# Example how to use static STAC catalgoues with xarray and dask or rasterio

This example shows how tu use static [STAC](https://stacspec.org/en/about/) (Spatio-Temporal Asset Catalog) , [xarray](https://docs.xarray.dev/en/stable/) and [Dask](https://www.dask.org/) for processing big raster datasets, also with good support for time series. As extra, it is also shown how to find data URLs from STAC and use them with `Rasterio`. The main idea is to first find the data from STAC catalogue and then define processing as process graph in Dask. The downloading and processing is done lazily at the end, so that only needed data (only needed bands and area) is downloaded. The libraries take care of data download, so you do not need to know about file paths. These tools work best when data is provided as [Cloud-optimized GeoTiffs](https://www.cogeo.org/) (COGs).

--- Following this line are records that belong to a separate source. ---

Lemma formatDiff_ext (toFixed2' : number → string)
    (base target : SizeSnapshot) (bundle : string) :
  valid_snapshot base → valid_snapshot target → plainly_named base target →
  bundle ∈ dom base ∪ dom target →
  (∀ n, n ≠ NaN → toFixed2' n = toFixed2 n) →
  let size := (entry base target bundle).2 in
  formatDiff toFixed2' prettyBytes_signed
    (Size.absoluteDiff (Size.parsed size)) (Size.relativeDiff (Size.parsed size))
  = formatDiff toFixed2 prettyBytes_signed
      (Size.absoluteDiff (Size.parsed size))
      (Size.relativeDiff (Size.parsed size))
  ∧ formatDiff toFixed2' prettyBytes_signed
      (Size.absoluteDiff (Size.gzip size)) (Size.relativeDiff (Size.gzip size))
    = formatDiff toFixed2 prettyBytes_signed
        (Size.absoluteDiff (Size.gzip size))
        (Size.relativeDiff (Size.gzip size)).
Proof.
  intros Hbase Htarget Hplain Hin Hsame size.
  destruct (default_finite base bundle Hbase) as [Hbp Hbg].
  destruct (default_finite target bundle Htarget) as [Htp Htg].
  unfold size. rewrite (entry_plain _ _ _ Hplain Hin). unfold metric.
  cbn [Size.parsed Size.gzip Size.absoluteDiff Size.relativeDiff].
  rewrite !ToNumber_Some.
  destruct (Snapshot.parsed (size_in base bundle)) as [| |bp]; [done..|].
  destruct (Snapshot.gzip (size_in base bundle)) as [| |bg]; [done..|].
  destruct (Snapshot.parsed (size_in target bundle)) as [| |tp]; [done..|].
  destruct (Snapshot.gzip (size_in target bundle)) as [| |tg]; [done..|].
  unfold formatDiff, addPercent. split.
  - destruct (strict_eq (num_sub (Fin tp) (Fin bp)) 0%Z) eqn:Hz; [done|].
    by rewrite Hsame by by apply percentage_is_a_number.
  - destruct (strict_eq (num_sub (Fin tg) (Fin bg)) 0%Z) eqn:Hz; [done|].
    by rewrite Hsame by by apply percentage_is_a_number.
Qed.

For trying out this example, it is recommended to start interactive [Jupyter session](https://docs.csc.fi/computing/webinterface/jupyter/) with [Puhti web interface](https://docs.csc.fi/computing/webinterface/), for example with 2 cores and 12 Gb memory.

Dask is used for parallization of computing, see [CSC Dask tutorial](https://docs.csc.fi/support/tutorials/dask-python/), inc how to use Dask with Jupyter in
Puhti web interface and how to create batch jobs with Dask.

We'll search for Sentinel-2 data overlapping cetnral Helsinki. 

The main steps:
* Start Dask cluster
* Read STAC catalogue to copy metadata of all Sentinel2 L2A decade mosaic to memory.
* Create datacube of images from area of interest and required bands.
* Calculate timeseries for a point.
* Filter images only from 2020 summer.
* Finally, plot the single decade mosaic images.
* As extra, it is also shown how to find data URLs from STAC and use them with `Rasterio`.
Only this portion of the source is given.